ACTIVITY:
The data must be returned in full, with no character altered.

Start of Block

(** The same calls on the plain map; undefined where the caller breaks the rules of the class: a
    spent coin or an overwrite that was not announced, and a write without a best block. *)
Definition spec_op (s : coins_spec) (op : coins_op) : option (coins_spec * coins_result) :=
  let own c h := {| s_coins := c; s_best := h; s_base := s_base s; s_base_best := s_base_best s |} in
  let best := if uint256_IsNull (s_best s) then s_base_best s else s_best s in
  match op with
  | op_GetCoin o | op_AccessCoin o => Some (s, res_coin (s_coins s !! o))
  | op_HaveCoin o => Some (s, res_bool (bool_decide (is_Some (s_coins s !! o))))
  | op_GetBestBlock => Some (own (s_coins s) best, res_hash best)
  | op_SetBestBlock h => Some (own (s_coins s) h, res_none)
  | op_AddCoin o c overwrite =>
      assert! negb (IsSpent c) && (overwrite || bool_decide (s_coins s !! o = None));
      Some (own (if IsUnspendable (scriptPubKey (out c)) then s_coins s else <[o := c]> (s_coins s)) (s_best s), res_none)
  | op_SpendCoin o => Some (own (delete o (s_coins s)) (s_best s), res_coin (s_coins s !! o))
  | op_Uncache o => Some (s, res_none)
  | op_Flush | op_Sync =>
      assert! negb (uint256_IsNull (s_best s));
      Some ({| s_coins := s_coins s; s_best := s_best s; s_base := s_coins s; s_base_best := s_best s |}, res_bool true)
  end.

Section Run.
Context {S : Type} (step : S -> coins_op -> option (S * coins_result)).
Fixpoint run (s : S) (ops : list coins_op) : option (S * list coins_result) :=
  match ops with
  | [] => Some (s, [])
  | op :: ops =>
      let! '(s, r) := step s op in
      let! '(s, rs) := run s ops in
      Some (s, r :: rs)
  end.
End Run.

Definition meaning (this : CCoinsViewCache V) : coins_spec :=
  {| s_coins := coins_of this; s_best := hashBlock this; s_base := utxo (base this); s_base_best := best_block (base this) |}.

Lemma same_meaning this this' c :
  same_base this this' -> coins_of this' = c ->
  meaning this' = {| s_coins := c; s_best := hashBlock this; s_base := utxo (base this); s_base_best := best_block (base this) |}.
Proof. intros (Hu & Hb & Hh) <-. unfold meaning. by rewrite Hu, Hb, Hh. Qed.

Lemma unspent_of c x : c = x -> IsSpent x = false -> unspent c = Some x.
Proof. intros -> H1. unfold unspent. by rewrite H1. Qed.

End of Block

TASK RESPONSE:
(** The same calls on the plain map; undefined where the caller breaks the rules of the class: a
    spent coin or an overwrite that was not announced, and a write without a best block. *)
Definition spec_op (s : coins_spec) (op : coins_op) : option (coins_spec * coins_result) :=
  let own c h := {| s_coins := c; s_best := h; s_base := s_base s; s_base_best := s_base_best s |} in
  let best := if uint256_IsNull (s_best s) then s_base_best s else s_best s in
  match op with
  | op_GetCoin o | op_AccessCoin o => Some (s, res_coin (s_coins s !! o))
  | op_HaveCoin o => Some (s, res_bool (bool_decide (is_Some (s_coins s !! o))))
  | op_GetBestBlock => Some (own (s_coins s) best, res_hash best)
  | op_SetBestBlock h => Some (own (s_coins s) h, res_none)
  | op_AddCoin o c overwrite =>
      assert! negb (IsSpent c) && (overwrite || bool_decide (s_coins s !! o = None));
      Some (own (if IsUnspendable (scriptPubKey (out c)) then s_coins s else <[o := c]> (s_coins s)) (s_best s), res_none)
  | op_SpendCoin o => Some (own (delete o (s_coins s)) (s_best s), res_coin (s_coins s !! o))
  | op_Uncache o => Some (s, res_none)
  | op_Flush | op_Sync =>
      assert! negb (uint256_IsNull (s_best s));
      Some ({| s_coins := s_coins s; s_best := s_best s; s_base := s_coins s; s_base_best := s_best s |}, res_bool true)
  end.

Section Run.
Context {S : Type} (step : S -> coins_op -> option (S * coins_result)).
Fixpoint run (s : S) (ops : list coins_op) : option (S * list coins_result) :=
  match ops with
  | [] => Some (s, [])
  | op :: ops =>
      let! '(s, r) := step s op in
      let! '(s, rs) := run s ops in
      Some (s, r :: rs)
  end.
End Run.

Definition meaning (this : CCoinsViewCache V) : coins_spec :=
  {| s_coins := coins_of this; s_best := hashBlock this; s_base := utxo (base this); s_base_best := best_block (base this) |}.

Lemma same_meaning this this' c :
  same_base this this' -> coins_of this' = c ->
  meaning this' = {| s_coins := c; s_best := hashBlock this; s_base := utxo (base this); s_base_best := best_block (base this) |}.
Proof. intros (Hu & Hb & Hh) <-. unfold meaning. by rewrite Hu, Hb, Hh. Qed.

Lemma unspent_of c x : c = x -> IsSpent x = false -> unspent c = Some x.
Proof. intros -> H1. unfold unspent. by rewrite H1. Qed.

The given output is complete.